Title: Re: Sunday 500. TT awkward spot vs Strong opening range.
Post by: skolsuper on August 25, 2012, 02:39:11 PM
Also ive spoken to 6/7 people on skype including middy, marc, bramm and all agree villain in the hand is a bad reg.

Lol def haven't spoken to me about this or him. Not sure what notes I have on villain but yh he is a reg. I won't claim to have done any math on this at all but from experience TT is going to be bottom of my range readless, which means folding is never going to be that far away from the best option. Majority of his 4b shove range is AK/AQ (I assume no1 folds either hand to me, because they just never do) so that's why 3b/c but yh quite a few people wont be opening wide enough to make 3betting gd in the first place I guess. Def be surprised how much people "try to get one through" though, some know how strong the open looks and some just don't care, after all they haven't paid their entry to fold JTs or w/e.

3b/f here would be something I would never do rather have KJo or something but even then it's not that gd a spot.

Obv trigg was talking about your dad.


Title: Re: Sunday 500. TT awkward spot vs Strong opening range.
Post by: titaniumbean on August 25, 2012, 04:41:23 PM
Also ive spoken to 6/7 people on skype including middy, marc, bramm and all agree villain in the hand is a bad reg.

Lol def haven't spoken to me about this or him. Not sure what notes I have on villain but yh he is a reg.

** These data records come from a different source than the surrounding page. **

(** * Pulser [Simulation]: a shallow embedding of pulser/simulation/simulation.py

    The Python class [Simulation] turns a pulse [Sequence] into a
    time-dependent Hamiltonian (a QuTiP [QobjEvo]), and runs QuTiP's solvers on
    it, once or many times depending on the noise that is configured.

    Conventions of the embedding.
    - Python exceptions are values of [PyError]; a method that can raise
      returns an [Outcome].  Methods that mutate [self] are functions from the
      object to an outcome and the mutated object ([Sim]): a raise keeps the
      mutations made before it, as in Python.
    - Floats that steer control flow (sampling rate, evaluation times, SPAM
      probability, uniform draws) are exact rationals [Q]; physical quantities
      (amplitudes, detunings, phases, positions, matrix entries) are real
      numbers [R].  Rounding is not modelled.
    - numpy, QuTiP, [Sequence], [SimConfig] and the result classes are not part
      of the file under study; they are modelled by what the file uses of them.
    - Random draws come from two streams ([uniform] and [std_normal]) read at a
      cursor kept in the object ([rng_pos]). *)

From Stdlib Require Import ZArith QArith Qround Reals Lra Lia.
From stdpp Require Import gmap gmultiset strings list fin_maps sorting functions.

(* ================================================================= *)
(** ** Python exceptions and the two monads *)

Inductive PyError :=
  | TypeError | ValueError | KeyError | IndexError | AttributeError
  | NotImplementedError | RecursionError | ZeroDivisionError.

Inductive Outcome (A : Type) :=
  | Ok (a : A)
  | Raise (e : PyError).
Arguments Ok {A} a.
Arguments Raise {A} e.

Definition is_ok {A} (o : Outcome A) : bool :=
  match o with Ok _ => true | Raise _ => false end.

#[global] Instance Outcome_ret : MRet Outcome := fun A a => Ok a.
#[global] Instance Outcome_bind : MBind Outcome := fun A B f m =>
  match m with Ok a => f a | Raise e => Raise e end.

(** [d[k]] on a dict: [KeyError] when the key is missing. *)
Definition getitem {A} (o : option A) : Outcome A :=
  match o with Some a => Ok a | None => Raise KeyError end.

(** A loop with an accumulator whose body may raise. *)
Fixpoint foldM {A B} (f : B -> A -> Outcome B) (l : list A) (b : B) : Outcome B :=
  match l with
  | [] => Ok b
  | a :: l' => b' ← f b a; foldM f l' b'
  end.

(** [[f(x) for x in l]] where [f] may raise. *)
Fixpoint mapM_ok {A B} (f : A -> Outcome B) (l : list A) : Outcome (list B) :=
  match l with
  | [] => Ok []
  | a :: l' => b ← f a; bs ← mapM_ok f l'; Ok (b :: bs)
  end.

(* ================================================================= *)
(** ** numpy *)

Open Scope Z_scope.

(** [int(x)] of a float: truncation towards zero. *)
Definition py_int (q : Q) : Z :=
  if Qle_bool 0 q then Qfloor q else Qceiling q.

(** [np.arange(n)] *)
Definition arange (n : Z) : list Z := Z.of_nat <$> seq 0 (Z.to_nat n).

(** [np.linspace(start, stop, num, dtype=int)] with integer bounds: the
    points [start + i * step] for [step = (stop - start) / (num - 1)], the
    last one set to [stop], each rounded down.  The quotient and the
    products are exact here; numpy rounds them to doubles, so an index can
    be one off where [i * step] is within rounding of an integer. *)
Definition linspace_int (start stop num : Z) : Outcome (list Z) :=
  if num <? 0 then Raise ValueError
  else
    let div := num - 1 in
    let delta := inject_Z (stop - start) in
    let y (i : Z) : Q :=
      ((if 0 <? div then inject_Z i * (delta / inject_Z div)
        else inject_Z i * delta) + inject_Z start)%Q in
    Ok ((fun i => if (1 <? num) && (i =? num - 1) then stop else Qfloor (y i))
          <$> arange num).

(** [a[i]] for an integer [i]: negative indices count from the end. *)
Definition np_item {A} (a : list A) (i : Z) : Outcome A :=
  let len := Z.of_nat (length a) in
  if (0 <=? i) && (i <? len) then
    match a !! Z.to_nat i with Some x => Ok x | None => Raise IndexError end
  else if (- len <=? i) && (i <? 0) then
    match a !! Z.to_nat (len + i) with Some x => Ok x | None => Raise IndexError end
  else Raise IndexError.

(** [a[indices]] for an integer array [indices]. *)
Definition np_take {A} (a : list A) (indices : list Z) : Outcome (list A) :=
  mapM_ok (np_item a) indices.

(** [a[ti:tf] += rhs] where [rhs] has the length of the slice. *)
Definition slice_add (ti tf : nat) (rhs : list R) (a : list R) : list R :=
  imap (fun t x => if bool_decide (ti ≤ t < tf)%nat
                   then (x + nth (t - ti) rhs 0)%R else x) a.

(** [a[ti:tf] += c] for a scalar [c]. *)
Definition slice_add_scalar (ti tf : nat) (c : R) (a : list R) : list R :=
  imap (fun t x => if bool_decide (ti ≤ t < tf)%nat then (x + c)%R else x) a.

(** [a[0:tf] = 0] *)
Definition slice_zero (tf : nat) (a : list R) : list R :=
  imap (fun t x => if bool_decide (t < tf)%nat then 0%R else x) a.

(** [np.zeros(n)] *)
Definition np_zeros (n : nat) : list R := replicate n 0%R.

Close Scope Z_scope.

(* ================================================================= *)
(** ** Complex numbers *)

Definition C : Type := R * R.

Definition RtoC (x : R) : C := (x, 0%R).
Definition C0 : C := RtoC 0.
Definition C1 : C := RtoC 1.
Definition Cadd (a b : C) : C := ((a.1 + b.1)%R, (a.2 + b.2)%R).
Definition Cmul (a b : C) : C :=
  ((a.1 * b.1 - a.2 * b.2)%R, (a.1 * b.2 + a.2 * b.1)%R).
Definition Cconj (a : C) : C := (a.1, (- a.2)%R).
(** [np.exp(-1j * phi)] *)
Definition Cexp_mi (phi : R) : C := (cos phi, (- sin phi)%R).

Definition Ceq_dec (a b : C) : {a = b} + {a <> b}.
Proof.
  destruct a as [a1 a2], b as [b1 b2].
  destruct (Req_dec_T a1 b1) as [->|n1]; [|right; congruence].
  destruct (Req_dec_T a2 b2) as [->|n2]; [left; reflexivity|right; congruence].
Defined.

(** [np.any(coeff != 0)] *)
Definition np_any_nonzero (coeff : list C) : bool :=
  existsb (fun c => if Ceq_dec c C0 then false else true) coeff.

(* ================================================================= *)
(** ** QuTiP: [Qobj] *)

(** A quantum object: its shape and its entries.  Kets are columns
    (shape [(d, 1)]), operators are square. *)
Record Qobj := mkQobj { shape : nat * nat; data : nat -> nat -> C }.

(** Equality of quantum objects: same shape, same entries. *)
Definition Qobj_eq (A B : Qobj) : Prop :=
  shape A = shape B /\ forall i j, data A i j = data B i j.

(** [qutip.qeye(d)] *)
Definition qeye (d : nat) : Qobj :=
  mkQobj (d, d) (fun i j => if bool_decide (i = j) then C1 else C0).

(** [qutip.basis(d, i)]: the ket number [i] of dimension [d]. *)
Definition qbasis (d i : nat) : Qobj :=
  mkQobj (d, 1) (fun r c => if bool_decide (r = i /\ c = 0) then C1 else C0).

(** The zero object of a given shape. *)
Definition qzero (sh : nat * nat) : Qobj := mkQobj sh (fun _ _ => C0).

(** [A.dag()] *)
Definition dag (A : Qobj) : Qobj :=
  mkQobj ((shape A).2, (shape A).1) (fun i j => Cconj (data A j i)).

(** [A + B] *)
Definition Qadd (A B : Qobj) : Qobj :=
  mkQobj (shape A) (fun i j => Cadd (data A i j) (data B i j)).

(** [A - B] *)
Definition Qsub (A B : Qobj) : Qobj :=
  mkQobj (shape A) (fun i j => Cadd (data A i j) (Cmul (RtoC (-1)) (data B i j))).

(** [c * A] *)
Definition Qscale (c : C) (A : Qobj) : Qobj :=
  mkQobj (shape A) (fun i j => Cmul c (data A i j)).

Fixpoint Csum (f : nat -> C) (n : nat) : C :=
  match n with
  | O => C0
  | S n' => Cadd (Csum f n') (f n')
  end.

(** [A * B]: the matrix product. *)
Definition Qmul (A B : Qobj) : Qobj :=
  mkQobj ((shape A).1, (shape B).2)
         (fun i j => Csum (fun k => Cmul (data A i k) (data B k j)) (shape A).2).

(** The Kronecker product of two objects. *)
Definition kron (A B : Qobj) : Qobj :=
  let '(rb, cb) := shape B in
  mkQobj ((shape A).1 * rb, (shape A).2 * cb)
         (fun i j => Cmul (data A (i / rb) (j / cb)) (data B (i mod rb) (j mod cb))).

(** [qutip.tensor(l)]: the Kronecker product of the list, from the left.  A
    register has at least one qubit, so the list is never empty in the code;
    the empty product is the 1x1 identity. *)
Definition tensor (l : list Qobj) : Qobj :=
  match l with
  | [] => qeye 1
  | A :: l' => fold_left kron l' A
  end.

(** The Python integer [0], as QuTiP reads it: a 1x1 zero. *)
Definition py_zero : Qobj := qzero (1, 1).

(** [sum(l)], that is [0 + l[0] + l[1] + ...]: QuTiP returns the operator
    itself when the scalar [0] is added to it, so the sum of a non-empty list
    starts from its first element. *)
Definition Qsum (l : list Qobj) : Qobj :=
  match l with
  | [] => py_zero
  | A :: l' => fold_left Qadd l' A
  end.

(* ================================================================= *)
(** ** QuTiP: [QobjEvo] *)

(** An element of the list given to [QobjEvo]: a constant operator, or an
    operator with its array of coefficients on the time list. *)
Inductive EvoElem :=
  | EvoCte (q : Qobj)
  | EvoArr (q : Qobj) (coeff : list C).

I won't claim to have done any math on this at all but from experience TT is going to be bottom of my range readless, which means folding is never going to be that far away from the best option. Majority of his 4b shove range is AK/AQ (I assume no1 folds either hand to me, because they just never do) so that's why 3b/c but yh quite a few people wont be opening wide enough to make 3betting gd in the first place I guess. Def be surprised how much people "try to get one through" though, some know how strong the open looks and some just don't care, after all they haven't paid their entry to fold JTs or w/e.

3b/f here would be something I would never do rather have KJo or something but even then it's not that gd a spot.

Obv trigg was talking about your dad.